29 Ağustos 2005

Uçurtma Olsaydım...



Uçurtma olsaydım Scott Haefner'in uçurtması olmayı isterdim...

Hafif.org'da okudum, Scott Haefner uçurtmalarına monte ettiği fotoğraf makineleri ile uçurtmaların gözlerinden inanılmaz fotoğraflar çekiyormuş..! Kite Aerial Photography sayfasındaki özellikle panoramik fotoğraflara tek tek keyifle baktım bütün sabah kendimi uçurtmaların yerine koyarak...

"Uçurtma" ve "Fotoğraf"... Aynı cümle içerisinde olması bile keyif veriyor bana...

25 Ağustos 2005

"Hareketli An"ın Peşinde

"An", fotoğraf deyince ışık, renk, ton vesaireden de önce aklıma gelen ilk şeydi ta ki "Hareketli an"ın donuk bir fotoğraf karesinde nasıl gösterileceğine kafa yormaya başlayana kadar... Acaba "Hareket" aslında video teknolojisinin işi de ben boşa mı kafa yoruyorum, ya da "Düşür shutter speedi, bas gitsin deklanşöre al sana hareketli an" diyerek konuyu uzatmamalı mıyım..?



İtiraf ediyorum ben de "Hareketli an"ı ararken en kolay yöntem shutter speedi düşürmeyi deniyorum bu aralar sürekli ama "Hah işte hareketli an bu olsa gerek..!" dediğim fotoğraflarım için hep "Şurada netlik problemi var" yorumu yapılıyor ve tabi o zaman da kalkıp "Sen gel bi de benim kafamın içerisinden benim gözlerimle gör!" diyemiyorum -Evet evet... Zaman makinesinden önce "Gel bi de benim kafamın içerisinden gör" makinesi yapılması lazım bence..!

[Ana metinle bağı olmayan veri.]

(** * Records-to-tree converter: a shallow embedding of
    [converter/records_to_tree_converter.py] and its properties.

    Python values are an inductive type, the [anytree] nodes live in an
    arena indexed by node identifiers, and the methods of
    [RecordsToTreeConverter] are computations in a state-and-exception
    monad in which a raised exception keeps the mutations made so far. *)

From Stdlib Require Import ZArith Ascii String List Bool Lia DecimalString.
From stdpp Require Import base list strings numbers.

Local Open Scope string_scope.
Local Open Scope list_scope.
Set Warnings "-register-all".

(** ** Python values *)

(** The values [json.loads] produces, and the nested dictionary
    [export_tree] hands to [json.dumps].  A dictionary is an association
    list in insertion order; its keys are values because [_export_layer]
    uses node labels (arbitrary record values) as keys.  Numbers are the
    integers; characters are the code points below 256.  The
    floating-point numbers that [json.loads] also returns are not among
    the values: what is proved here is proved of inputs without them,
    and a statement that concludes an equality ([==]) of a label and a
    value of a record says so only of strings, integers, booleans and
    [None], for which [==] is reflexive. *)
Inductive value : Type :=
| PNone
| PBool (b : bool)
| PInt (z : Z)
| PStr (s : string)
| PList (xs : list value)
| PDict (items : list (value * value)).

Definition bool_to_Z (b : bool) : Z := if b then 1%Z else 0%Z.

(** [a == b] of Python: [True == 1], lists are compared element by
    element, dictionaries regardless of the order of their items. *)
Fixpoint py_eq (a b : value) {struct a} : bool :=
  match a, b with
  | PNone, PNone => true
  | PBool x, PBool y => Bool.eqb x y
  | PBool x, PInt y => Z.eqb (bool_to_Z x) y
  | PInt x, PBool y => Z.eqb x (bool_to_Z y)
  | PInt x, PInt y => Z.eqb x y
  | PStr x, PStr y => String.eqb x y
  | PList xs, PList ys =>
      (fix eq_list (l1 l2 : list value) {struct l1} : bool :=
         match l1, l2 with
         | [], [] => true
         | x :: l1', y :: l2' => py_eq x y && eq_list l1' l2'
         | _, _ => false
         end) xs ys
  | PDict xs, PDict ys =>
      Nat.eqb (length xs) (length ys) &&
      (fix eq_items (l1 : list (value * value)) {struct l1} : bool :=
         match l1 with
         | [] => true
         | (k, v) :: l1' =>
             (fix find (l2 : list (value * value)) : bool :=
                match l2 with
                | [] => false
                | (k', v') :: l2' => if py_eq k k' then py_eq v v' else find l2'
                end) ys && eq_items l1'
         end) xs
  | _, _ => false
  end.
(** * meshtastic_sim.py: a shallow embedding and its properties

    The simulator converts a radio preset (data rate, packet size) and a
    content length into a transmission plan, then replays the plan as a
    throttled, interruptible loop of sleeps.

    Python [int]s are [Z].  Python [float]s are read through the interface
    [PyFloat], one definition of every function serving two arithmetics:
    - [Q], exact rational arithmetic, where the universally quantified
      statements are proved;
    - the kernel's binary64 [float], which is what CPython computes with, and
      on which the concrete scenarios are evaluated.
    Python [str] is [string], holding the text in UTF-8; [len] and the
    slices count characters, not bytes (the bullets of [SAMPLE_TEXT] are
    three bytes and one character each).

    Where the rounding of binary64 changes what the program does (the
    remainder of a packet's delay, line 236, is slept after the dots of
    preset 8 in binary64 and is zero over the rationals), a statement is
    made for every arithmetic, or is about what both have in common, or says
    that it is read in exact arithmetic.

    The program runs in a state monad with exceptions: the simulator's
    fields, a clock, standard input, the output so far, and a pending
    Ctrl+C.  [KeyboardInterrupt] is delivered inside [time.sleep], the only
    place where the program waits once the transmission has started; the
    clock advances by sleeping only. *)

From Stdlib Require Import ZArith QArith Qround List String Ascii Bool Lia.
From Stdlib Require Import PrimFloat SpecFloat FloatOps.
Import ListNotations.

Open Scope Z_scope.

(** ** Exceptions and results *)

Inductive exn : Type :=
| ZeroDivisionError
| OverflowError
| ValueError
| KeyError
| TypeError
| KeyboardInterrupt
| EOFError.
(** * Video-Streamer: the adaptive frame encoder of python-version/main.py

    A shallow embedding of the encoder suite, the palette cache
    ([PaletteManager]), the frame store ([IMAGE_FRAMES]) and the two request
    handlers of [ImageChunkHandler], followed by the properties the
    specification states about them.

    Conventions.
    - A Python [str] is a [string]; every payload the encoders build is
      ASCII, so characters and bytes coincide.
    - A [numpy] [uint8] is a [byte]; a pixel is a triple of bytes; a pixel
      buffer of shape (H, W, 3) is the list of its H rows.
    - An [OrderedDict] (and a plain insertion-ordered [dict]) is an
      association list in iteration order, first entry = oldest.
    - Global state is threaded explicitly; an exception leaves the state as
      it was at the point of the [raise], exactly as in Python.
    - The frame producer ([_generate_image], with the mode rotation and its
      clock) is an external collaborator: each request carries the buffer
      the producer returned, or the exception it raised. *)

From Stdlib Require Import List String Ascii NArith ZArith Arith Bool Lia.
From Stdlib.Strings Require Import Byte.
From Stdlib Require Import HexString DecimalString DecimalNat Sorted.
From Stdlib Require Import Permutation.
Import ListNotations.
Local Open Scope list_scope.
Local Open Scope string_scope.

(* ====================================================================== *)
(** ** Constants *)
(* ====================================================================== *)

Definition CHUNK_SIZE_LIMIT : nat := 4000.
Definition IMG_WIDTH : nat := 200.
Definition IMG_HEIGHT : nat := 150.
Definition MAX_PALETTES_TO_KEEP : nat := 500.
Definition MAX_PALETTE_COLORS : nat := 256.
Definition MAX_FRAMES_TO_KEEP : nat := 10.

(* ====================================================================== *)
(** ** Python string formatting *)
(* ====================================================================== *)

Module Fmt.

(** [f"{n:x}"]: lowercase hexadecimal, no prefix, no padding. *)
Definition hex (n : nat) : string :=
  match N.of_nat n with
  | N0 => "0"
  | Npos p => HexString.Raw.of_pos p ""
  end.

(** [f"{n:02x}"]: as [hex], left-padded with zeros to width two. *)
Definition hex02 (n : nat) : string :=
  let s := hex n in
  if (String.length s <? 2)%nat then "0" ++ s else s.

(** [f"{n}"] for a non-negative integer. *)
Definition dec (n : nat) : string :=
  NilEmpty.string_of_uint (Nat.to_uint n).

(** [sep.join(parts)]. *)
Fixpoint join (sep : string) (parts : list string) : string :=
  match parts with
  | [] => ""
  | [p] => p
  | p :: rest => p ++ sep ++ join sep rest
  end.

(** ["".join(parts)]. *)
Definition concat_all (parts : list string) : string :=
  fold_right String.append "" parts.

End Fmt.

(* ====================================================================== *)
(** ** Insertion-ordered dictionaries *)
(* ====================================================================== *)

Module OD.
Section Dict.
Context {K V : Type} (keqb : K -> K -> bool).

Definition t := list (K * V).

(** [d.get(k)] / [k in d] / [d[k]]. *)
Fixpoint get (k : K) (d : list (K * V)) : option V :=
  match d with
  | [] => None
  | (k', v) :: d' => if keqb k' k then Some v else get k d'
  end.

Definition mem (k : K) (d : list (K * V)) : bool :=
  match get k d with Some _ => true | None => false end.

(** [d[k] = v]: an existing key keeps its position, a new key goes last. *)
Fixpoint set (k : K) (v : V) (d : list (K * V)) : list (K * V) :=
  match d with
  | [] => [(k, v)]
  | (k', v') :: d' =>
      if keqb k' k then (k', v) :: d' else (k', v') :: set k v d'
  end.

Fixpoint remove (k : K) (d : list (K * V)) : list (K * V) :=
  match d with
  | [] => []
  | (k', v') :: d' => if keqb k' k then d' else (k', v') :: remove k d'
  end.
Lemma strip_prefix_app_r (p s r t : string) :
  Str.strip_prefix p s = Some r -> Str.strip_prefix p (s ++ t) = Some (r ++ t).
Proof.
  revert s. induction p as [|c p IH]; intros s; cbn.
  - now intros [= ->].
  - destruct s as [|x s]; [discriminate|]. cbn.
    destruct (Ascii.eqb c x); [apply IH | discriminate].
Qed.

Lemma after_first_length (lit s r : string) :
  Re.after_first lit s = Some r -> (String.length lit <= String.length s)%nat.
Proof.
  intros H. apply after_first_some in H as [a ->].
  rewrite !length_append. lia.
Qed.

(** The leftmost occurrence stays the leftmost when text is appended. *)
Lemma after_first_app_r (lit s r t : string) :
  Re.after_first lit s = Some r -> Re.after_first lit (s ++ t) = Some (r ++ t).
Proof.
  induction s as [|c s IH]; cbn [Re.after_first append].
  - destruct (Str.strip_prefix lit "") as [x|] eqn:E; [|discriminate].
    intros [= <-]. apply (strip_prefix_app_r _ _ _ t) in E. cbn [append] in E.
    destruct t; cbn [Re.after_first]; now rewrite E.
  - destruct (Str.strip_prefix lit (String c s)) as [x|] eqn:E.
    + intros [= <-]. apply (strip_prefix_app_r _ _ _ t) in E.
      cbn [append] in E. now rewrite E.
    + intros H. pose proof (after_first_length _ _ _ H) as Hlen.
      change (String c (s ++ t)) with (String c s ++ t).
      rewrite strip_prefix_none_app by (auto; cbn; lia).
      now apply IH.
Qed.

(** What follows the first empty line does not matter. *)
Lemma until_blank_app (x t : string) :
  Re.until_blank (x ++ Re.blank_line ++ t) = Re.until_blank (x ++ Re.blank_line).
Proof.
  induction x as [|c x IH]; [reflexivity|].
  cbn [append Re.until_blank]. rewrite IH.
  assert (E : match Str.strip_prefix Re.blank_line (String c (x ++ Re.blank_line ++ t)) with
              | Some _ => true
              | None => false
              end =
              match Str.strip_prefix Re.blank_line (String c (x ++ Re.blank_line)) with
              | Some _ => true
              | None => false
              end).
  { unfold Re.blank_line. destruct x as [|c' x]; cbn [append Str.strip_prefix];
      destruct (Ascii.eqb LF c); try reflexivity;
      destruct (Ascii.eqb LF _); reflexivity. }
  destruct (Str.strip_prefix Re.blank_line (String c (x ++ Re.blank_line ++ t)));
    destruct (Str.strip_prefix Re.blank_line (String c (x ++ Re.blank_line)));
    (reflexivity || discriminate E).
Qed.

End Around.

"Hareketli" an olur mu demeyin en hareketsiz en donuk olarak algıladığımız anları/şeyleri sırtında -sürekli- ileriye doğru taşıyan "zaman"ı yok saymak mümkün mü..?

22 Ağustos 2005

...

Başlıksız ve -aslında- yazısız... Sadece kendime...

15 Ağustos 2005

Bir "Tekno-Fabl" Denemesi

“Hadi kalk..! Gidiyoruz…” diye seslendi aşağıdan, o anda uyuyor muydum yoksa uyanık mıydım tam hatırayamıyorum ama hani olur ya hayatta hiç ama hiçbir şeyden keyif alınamayan anlardan birisini yaşıyordum galiba… Çok keyifsizdim…

“Sana da olur mu..? Hayatta hiç ama hiçbir şeyden keyif alamadığın...?” dediğinde “Tamam..!” dedim kendi kendime “Kesinlikle rüya görüyorum…”

“Hadi bin de seni uyandırayım, kendine getireyim” dedi ve işte o zaman rüya görmediğimi fark ettim. Neredeyse hiç pedal çevirmeden bisikletim beni çoktan son hızla etrafı her tonda yeşil ağaçlar ve artık sararmaya başlamış otlarla çevrili toprak yolda bir yerlere doğru götürmeye başlamıştı. Kafam sürekli gökyüzüne çevrili gezdiğimden toprağın renginin de sarıya çaldığını daha önce fark etmemiştim, etrafta insan yapısı tek tük tek katlı evler dışında sarı-yeşil renk paletine uymayan hiçbir şey yok misafir gelmeden önce derli toplu görünsün diye temizlenip toparlanmış bir ev gibi…

Yokuş aşağı gidiyor olmamamıza rağmen pedal çevirmeden hızımız sürekli artıyordu, hava çok sıcak olduğu için yatarken giydiğim pamuklu tişört hala üzerimdeydi ve rüzgar belimden, boynumdan girip tişörtü şişiriyordu. İçimden bir türlü havalanmayan bir uçurtmaya benzediğimi düşünüyordum ki “Ne düşünüyorsun..?” diye sordu ama cevap vermedim. Ben sessiz kalınca o da uzatmadı ve sanki bensiz de –Oysa ki bensiz hiçbir yere gitmediğini/gidemediğini zannediyordum- defalarca geçtiği yollarda bir sağa bir sola sapıp vücuduma ve suratıma çarpan rüzgarla iyice ayılmamı sağladı.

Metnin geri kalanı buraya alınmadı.